Cone Implementation 

Cone operations (products, divisions, NT scaling, linesearch) are in src/cone.c for the builtin backend and src/cone.cu for the CUDA backend. The file is selected at build time — only one is ever compiled. The CUDA version implements the same logic as CUDA kernels dispatched via the same function signatures.

Implementation Details 

Closed-Form SOC Step Length 

The linesearch for the second-order cone (soc_step_length in src/cone.c) computes the maximum step length \(\alpha \ge 0\) such that \(x + \alpha \, dx\) remains in the second-order cone

\[\mathcal{Q}^n = \{ (x_0, x_1) \in \mathbb{R} \times \mathbb{R}^{n-1} : x_0 \ge \|x_1\| \}\]

rather than performing a bisection search.

Derivation. The membership condition for \(x + \alpha \, dx\) is

\[(x_0 + \alpha \, dx_0)^2 \ge \|x_1 + \alpha \, dx_1\|^2.\]

Expanding and collecting by powers of \(\alpha\):

\[\underbrace{(dx_0^2 - \|dx_1\|^2)}_{a} \, \alpha^2 + \underbrace{2(x_0 \, dx_0 - x_1^\top dx_1)}_{b} \, \alpha + \underbrace{(x_0^2 - \|x_1\|^2)}_{c} \ge 0.\]

Because \(x\) is already in the cone, \(c = \det(x) = x_0^2 - \|x_1\|^2 \ge 0\), so \(\alpha = 0\) is always feasible. The maximum feasible \(\alpha\) is therefore the smallest positive real root of the quadratic \(a \alpha^2 + b \alpha + c = 0\).

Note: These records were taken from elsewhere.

(** C9 (witness): the same URL recorded through two mechanisms stays in
    the log twice, and the first pass, a turn and the whole drain loop of
    the demo run only add to the log they find. *)
Lemma request_log_append_only_witness :
  map untimedRecord
    (requests (recordUrl Demo.env "https://e.com/api" SrcXhr None
                 (recordUrl Demo.env "https://e.com/api" SrcFetch None
                    startState)))
  = [("https://e.com/api", SrcFetch); ("https://e.com/api", SrcXhr)]
  /\ requests startState `prefix_of` requests Demo.afterInput
  /\ requests Demo.afterInput `prefix_of` requests Demo.afterFirstTurn
  /\ (exists st',
        processPending Demo.env true 5 Demo.afterInput = Done st'
        /\ requests Demo.afterInput `prefix_of` requests st').
Proof.
  destruct request_log_append_only as (H1 & H2 & H3 & H4).
  split; [|split; [|split]].
  - rewrite (H4 Demo.env "https://e.com/api" SrcXhr None _ "https://e.com/api");
      [|reflexivity|discriminate].
    rewrite (H4 Demo.env "https://e.com/api" SrcFetch None _ "https://e.com/api");
      [|reflexivity|discriminate].
    reflexivity.
  - apply (H1 Demo.env true Demo.cssInput startState None).
    vm_compute. reflexivity.
  - apply (H2 Demo.env true). vm_compute. reflexivity.
  - eexists. split; [vm_compute; reflexivity|].
    eapply (H3 Demo.env true 5). vm_compute. reflexivity.
Defined.

(** ** Skippable schemes *)



Lemma reachable_queueInv E recursive input st :
  reachable E recursive input st -> queueInv st.
Proof.
  induction 1 as [t st Hin|st st' _ IH Hit].
  - apply analyzeInput_discovers in Hin. apply Hin, startState_inv.
  - destruct (pending st) as [|next rest] eqn:Hp.
    + unfold iteration in Hit. rewrite Hp in Hit. by injection Hit as <-.
    + destruct (iteration_spec _ _ _ _ _ _ Hp Hit) as (_ & _ & Hq & _). auto.
Qed.
Lemma get_elem_of k v m : get k m = Some v -> (k, v) ∈ m.
Proof.
  induction m as [|[k' v'] m IH]; cbn; [done|].
  case_decide; [intros [= ->]; subst; apply list_elem_of_here|].
  intros; apply list_elem_of_further; auto.
Qed.

Lemma elem_of_get k v m : NoDup m.*1 -> (k, v) ∈ m -> get k m = Some v.
Proof.
  induction m as [|[k' v'] m IH]; cbn; [set_solver|].
  rewrite NoDup_cons, elem_of_cons. intros [Hk Hnd] [[= -> ->]|Hin].
  - by rewrite decide_True.
  - rewrite decide_False; [auto|]. intros ->. apply Hk.
    apply list_elem_of_fmap. by exists (k', v).
Qed.

Lemma get_None k m : get k m = None <-> k ∉ m.*1.
Proof.
  induction m as [|[k' v'] m IH]; cbn; [set_solver|].
  destruct (decide (k = k')) as [->|]; [set_solver|]. rewrite IH. set_solver.
Qed.

Lemma get_remove_eq k m : get k (remove k m) = None.
Proof.
  apply get_None. intros ([k' v] & -> & Hin)%list_elem_of_fmap.
  by apply list_elem_of_filter in Hin as [? _].
Qed.

Lemma get_remove_ne k k' m : k <> k' -> get k (remove k' m) = get k m.
Proof.
  intros Hne. unfold remove. induction m as [|[k'' v] m IH]; [done|].
  rewrite filter_cons. cbn [fst].
  destruct (decide (k'' <> k')) as [H|H]; cbn [get].
  - by rewrite IH.
  - rewrite IH. rewrite decide_False; [done|]. apply dec_stable in H. congruence.
Qed.

Lemma NoDup_remove k m : NoDup m.*1 -> NoDup (remove k m).*1.
Proof.
  unfold remove. induction m as [|[k' v] m IH]; [done|].
  cbn [fmap list_fmap fst]. rewrite NoDup_cons. intros [Hk Hnd].
  rewrite filter_cons. case_decide; [|by apply IH].
  cbn [fmap list_fmap fst]. apply NoDup_cons. split; [|by apply IH].
  intros (kv & -> & Hin)%list_elem_of_fmap. apply Hk.
  apply list_elem_of_fmap. exists kv. split; [done|].
  by apply list_elem_of_filter in Hin as [_ ?].
Qed.
End jsmap.
End JsMap.

#[export] Hint Resolve JsMap.NoDup_put JsMap.NoDup_remove : berth.
#[export] Hint Resolve NoDup_nil_2 : berth.

(** ** JavaScript objects used as string maps

    An object's own entries are a [JsMap]. Two differences from a [Map] matter
    to code that writes keys it did not choose: assigning to ["__proto__"]
    reaches the accessor on [Object.prototype] and adds no entry, and [in] (like
    a plain read) also finds the names every object inherits. *)
Module JsObj.
Definition inherited : list string :=
  ["constructor"; "__defineGetter__"; "__defineSetter__"; "hasOwnProperty";
   "__lookupGetter__"; "__lookupSetter__"; "isPrototypeOf";
   "propertyIsEnumerable"; "toString"; "valueOf"; "__proto__"; "toLocaleString"].

Definition assign {A} (k : string) (v : A) (o : list (string * A)) : list (string * A) :=
  if String.eqb k "__proto__" then o else JsMap.put k v o.

(** [k in o] *)
Definition inb {A} (k : string) (o : list (string * A)) : bool :=
  JsMap.has k o || bool_decide (k ∈ inherited).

Case analysis. Before solving the quadratic the code handles four degenerate cases:

Scalar safeguard. If \(dx_0 < 0\), the first component could go negative. An independent upper bound \(-x_0 / dx_0\) is applied first.
No positive root (\(a > 0\) and \(b > 0\), or discriminant \(d = b^2 - 4ac < 0\)). The parabola either opens upward with a positive vertex shift or has no real roots. Either way the quadratic stays non-negative for all \(\alpha \ge 0\), so the current bound is returned unchanged.
Linear case (\(|a| < 10^{-14}\)). The leading term vanishes; the constraint is linear in \(\alpha\). With \(c \ge 0\) and the sign structure this imposes no additional restriction, so the bound is returned unchanged.
Boundary case (\(c = 0\), i.e. \(x\) is on the cone boundary). If \(a \ge 0\) there is no positive root; otherwise \(\alpha = 0\) is the only feasible point.

Numerically stable root computation. When none of the degenerate cases applies, the citardauq formula is used to avoid catastrophic cancellation. Let \(\sqrt{d} = \sqrt{b^2 - 4ac}\). Define

\[\begin{split}t = \begin{cases} -b - \sqrt{d} & \text{if } b \ge 0 \\ -b + \sqrt{d} & \text{if } b < 0 \end{cases}\end{split}\]

Then the two roots are computed as

\[r_1 = \frac{2c}{t}, \qquad r_2 = \frac{t}{2a}.\]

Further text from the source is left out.